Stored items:
(** ** Awards *)
Section awards.
Variable periods : Z.
Lemma time_platform uid f : keeps T (modify_platform uid f).
Proof. intros d u d' H. unfold modify_platform in H. inv_ok. done. Qed.
#[local] Hint Resolve time_platform : keeps.
Lemma time_award_scores a s t l e acc : keeps T (award_scores a s t l e acc).
Proof.
  revert e acc. induction l as [|[[k eff] approve] l IH]; intros e acc; cbn [award_scores]; [apply keeps_ret|].
  do 5 (apply keeps_bind; [unfold set_profits; keep_time|intros ?]). apply IH.
Qed.
#[local] Hint Resolve time_award_scores : keeps.
Lemma time_award_posts per total l acc : keeps T (award_posts per total l acc).
Proof.
  revert acc. induction l as [|x l IH]; intros acc; [apply keeps_ret|]. cbn [award_posts].
  apply keeps_bind; [|intros ?; apply IH]. destruct x as [[[[[platform poster] period] pid] csaf] approval].
  unfold award_post, modify_active, modify_post, set_post. keep_time.
Qed.
Lemma time_award_profits a b c e : keeps T (award_profits periods a b c e).
Proof. unfold award_profits. keep_time. Qed.
#[local] Hint Resolve time_award_posts time_award_profits : keeps.
Lemma time_award_platforms per total l m : keeps T (award_platforms periods per total l m).
Proof.
  revert m. induction l as [|[platform csaf] l IH]; intros m; [apply keeps_ret|]. cbn. keep_time.
Qed.
Lemma time_pay_all pay l a : (forall uid x, keeps T (pay uid x)) -> keeps T (pay_all pay l a).
Proof. intros Hp. revert a. induction l as [|[uid x] l IH]; intros a; cbn; keep_time. Qed.
Lemma time_contents : keeps T (process_content_platform_awards periods).
Proof.
  unfold process_content_platform_awards, clear_active_post, pay_content_awards, award_contents, award_content_platforms,
    take_awards, pay_score_bonus. keep_time; try apply time_award_platforms; (apply time_pay_all; intros; keep_time).
Qed.
Lemma time_votes : keeps T (process_platform_voted_awards periods).
Proof. unfold process_platform_voted_awards, pay_platform_award, take_awards. keep_time. Qed.
End awards.
(** * TreeStore: a shallow embedding of [src/utils/TreeStore.ts]

    The store keeps two JavaScript [Map]s over the same records:
    [items] (identifier to record, iterated in insertion order by [getAll])
    and [childrenMap] (parent identifier to the array of its direct
    children).  [items] is modelled as an insertion-ordered association
    list, because its iteration order is observable; [childrenMap] is only
    ever read by key, so it is a [gmap].

    Identifiers are [string | number] in the source; numbers are modelled
    as integers (so [NaN] and signed zeros, on which [Map] keys and [===]
    disagree, are left out), and a string never equals a number.  Records
    are compared by value.  The two [while] loops of
    the source ([getAllChildren], [getAllParents]) have no revisit guard and
    need not terminate, so they take a [fuel] bound on the number of
    iterations; [None] / [OutOfFuel] means the bound was hit. *)

From stdpp Require Import base option list strings gmap relations.

(** ** Data model *)

Inductive Id : Type :=
  | IdStr (s : string)
  | IdNum (n : Z).

#[global] Instance Id_eq_dec : EqDecision Id.
Proof. solve_decision. Defined.

#[global] Instance Id_countable : Countable Id.
Proof.
  refine (inj_countable'
    (λ i, match i with IdStr s => inl s | IdNum n => inr n end)
    (λ x, match x with inl s => IdStr s | inr n => IdNum n end) _).
  by intros [].
Defined.

(** [interface TreeStoreItem]; the index signature [[key: string]: unknown]
    is the [item_extra] bag, which the store never inspects. *)
Record TreeStoreItem : Type := mkItem {
  item_id : Id;
  item_parent : option Id;
  item_label : string;
  item_extra : list (string * string)
}.

#[global] Instance TreeStoreItem_eq_dec : EqDecision TreeStoreItem.
Proof. solve_decision. Defined.

(** ** JavaScript [Map] with observable insertion order *)

Section OrderedMap.
Context {V : Type}.

Fixpoint Map_get (k : Id) (m : list (Id * V)) : option V :=
  match m with
  | [] => None
  | (k', v) :: m' => if decide (k = k') then Some v else Map_get k m'
  end.

Definition Map_has (k : Id) (m : list (Id * V)) : bool :=
  bool_decide (is_Some (Map_get k m)).

(** [set] on a present key overwrites in place, otherwise appends. *)
Fixpoint Map_set (k : Id) (v : V) (m : list (Id * V)) : list (Id * V) :=
  match m with
  | [] => [(k, v)]
  | (k', v') :: m' =>
      if decide (k = k') then (k, v) :: m' else (k', v') :: Map_set k v m'
  end.

Fixpoint Map_delete (k : Id) (m : list (Id * V)) : list (Id * V) :=
  match m with
  | [] => []
  | (k', v') :: m' =>
      if decide (k = k') then Map_delete k m' else (k', v') :: Map_delete k m'
  end.

Definition Map_values (m : list (Id * V)) : list V := m.*2.
Definition Map_keys (m : list (Id * V)) : list Id := m.*1.
End OrderedMap.

(** ** Store state *)

Record TreeStore : Type := mkStore {
  items : list (Id * TreeStoreItem);
  childrenMap : gmap Id (list TreeStoreItem)
}.

Definition set_items (f : list (Id * TreeStoreItem) → list (Id * TreeStoreItem))
    (s : TreeStore) : TreeStore :=
  {| items := f (items s); childrenMap := childrenMap s |}.

Definition set_childrenMap
    (f : gmap Id (list TreeStoreItem) → gmap Id (list TreeStoreItem))
    (s : TreeStore) : TreeStore :=
  {| items := items s; childrenMap := f (childrenMap s) |}.

(** [if (!childrenMap.has(p)) childrenMap.set(p, []);
     childrenMap.get(p)!.push(item)] *)
Definition children_push (parentId : Id) (item : TreeStoreItem)
    (cm : gmap Id (list TreeStoreItem)) : gmap Id (list TreeStoreItem) :=
  let cm1 := if decide (is_Some (cm !! parentId)) then cm
             else <[parentId := []]> cm in
  match cm1 !! parentId with
  | Some l => <[parentId := l ++ [item]]> cm1
  | None => cm1
  end.
(** * journal: request routing, controller dispatch and the edit flow

    A shallow embedding of the journal web application (Go):
    - [slugify], the controllers and the router [mux] of [main.go];
    - the test doubles [FakeSqlite], [FakeResponse] and the mock row
      cursors of the controller test file;
    - the Edit controller, which that test file exercises and which is
      modelled from the specification of the edit flow.

    Go strings are byte strings; they are modelled by [string] and, where
    the code works rune by rune, by lists of byte values ([N] below 256).
    The standard packages the program calls ([unicode/utf8], [regexp],
    [strings], [net/http]) are modelled from their documented behaviour in
    the modules [utf8], [regexp], [strings] and [http]. *)

From Stdlib Require Import ZArith NArith Ascii String List Bool Lia.
From stdpp Require Import gmap strings list.

Local Open Scope string_scope.
Local Open Scope list_scope.
Local Open Scope N_scope.

(** ** Byte strings *)

Definition bytes := list N.

Definition bytes_of_string (s : string) : bytes :=
  N_of_ascii <$> list_ascii_of_string s.

Definition string_of_bytes (b : bytes) : string :=
  string_of_list_ascii (ascii_of_N <$> b).

(** ** unicode/utf8 *)

Module utf8.

Definition RuneError : N := 0xFFFD.
Definition RuneSelf : N := 0x80.

Definition locb : N := 0x80.
Definition hicb : N := 0xBF.

(** One entry of the table [first]: an ASCII byte, an invalid leading
    byte, or the size of the sequence with the accepted range of its
    second byte. *)
Inductive firstInfo :=
| AS
| XX
| SZ (size : nat) (lo hi : N).

Definition first (b : N) : firstInfo :=
  if b <? 0x80 then AS
  else if b <? 0xC2 then XX
  else if b <? 0xE0 then SZ 2 locb hicb
  else if b =? 0xE0 then SZ 3 0xA0 hicb
  else if b <? 0xED then SZ 3 locb hicb
  else if b =? 0xED then SZ 3 locb 0x9F
  else if b <? 0xF0 then SZ 3 locb hicb
  else if b =? 0xF0 then SZ 4 0x90 hicb
  else if b <? 0xF4 then SZ 4 locb hicb
  else if b =? 0xF4 then SZ 4 locb 0x8F
  else XX.

Definition cont (b : N) : bool := (locb <=? b) && (b <=? hicb).
Lemma delete_run id db :
  controller.delete engine id (begin db) =
    match atletas db !! id with
    | None =>
        (Raise (HTTPException 404 ("Atleta não encontrado no id: " +:+ str (VInt id))),
         begin db)
    | Some row =>
        (Ok tt,
         {| committed := delete_row db id; working := delete_row db id;
            objects := [{| state := Transient; attrs := row |}];
            is_active := true |})
    end.
Proof.
  unfold controller.delete. run_M. rewrite first_atleta_begin.
  destruct (atletas db !! id); reflexivity.
Qed.

(** C6. [get id] returns the full record of the row stored under [id]
    when there is one, and raises the 404 exception whose message ends
    with the id when there is none; either way the tables are what they
    were. *)
Theorem get_by_id id db :
  (∀ row, atletas db !! id = Some row →
     ∃ s', controller.get id (begin db) = (Ok (AtletaOut.mk id row), s')
           ∧ committed s' = db ∧ working s' = db)
  ∧ (atletas db !! id = None →
     controller.get id (begin db)
     = (Raise (HTTPException 404 ("Atleta não encontrado no id: " +:+ pretty id)), begin db)).
Proof.
  split.
  - intros row Hrow. rewrite get_run, Hrow. eauto.
  - intros Hnone. by rewrite get_run, Hnone.
Qed.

### Task
Copy exactly the stretch of data above from the line with "else if b =? 0xED then SZ 3 locb 0x9F" through the line with "(** C6. [get", and omit all other lines.

### Reply to the task
  else if b =? 0xED then SZ 3 locb 0x9F
  else if b <? 0xF0 then SZ 3 locb hicb
  else if b =? 0xF0 then SZ 4 0x90 hicb
  else if b <? 0xF4 then SZ 4 locb hicb
  else if b =? 0xF4 then SZ 4 locb 0x8F
  else XX.

Definition cont (b : N) : bool := (locb <=? b) && (b <=? hicb).
Lemma delete_run id db :
  controller.delete engine id (begin db) =
    match atletas db !! id with
    | None =>
        (Raise (HTTPException 404 ("Atleta não encontrado no id: " +:+ str (VInt id))),
         begin db)
    | Some row =>
        (Ok tt,
         {| committed := delete_row db id; working := delete_row db id;
            objects := [{| state := Transient; attrs := row |}];
            is_active := true |})
    end.
Proof.
  unfold controller.delete. run_M. rewrite first_atleta_begin.
  destruct (atletas db !! id); reflexivity.
Qed.

(** C6. [get id] returns the full record of the row stored under [id]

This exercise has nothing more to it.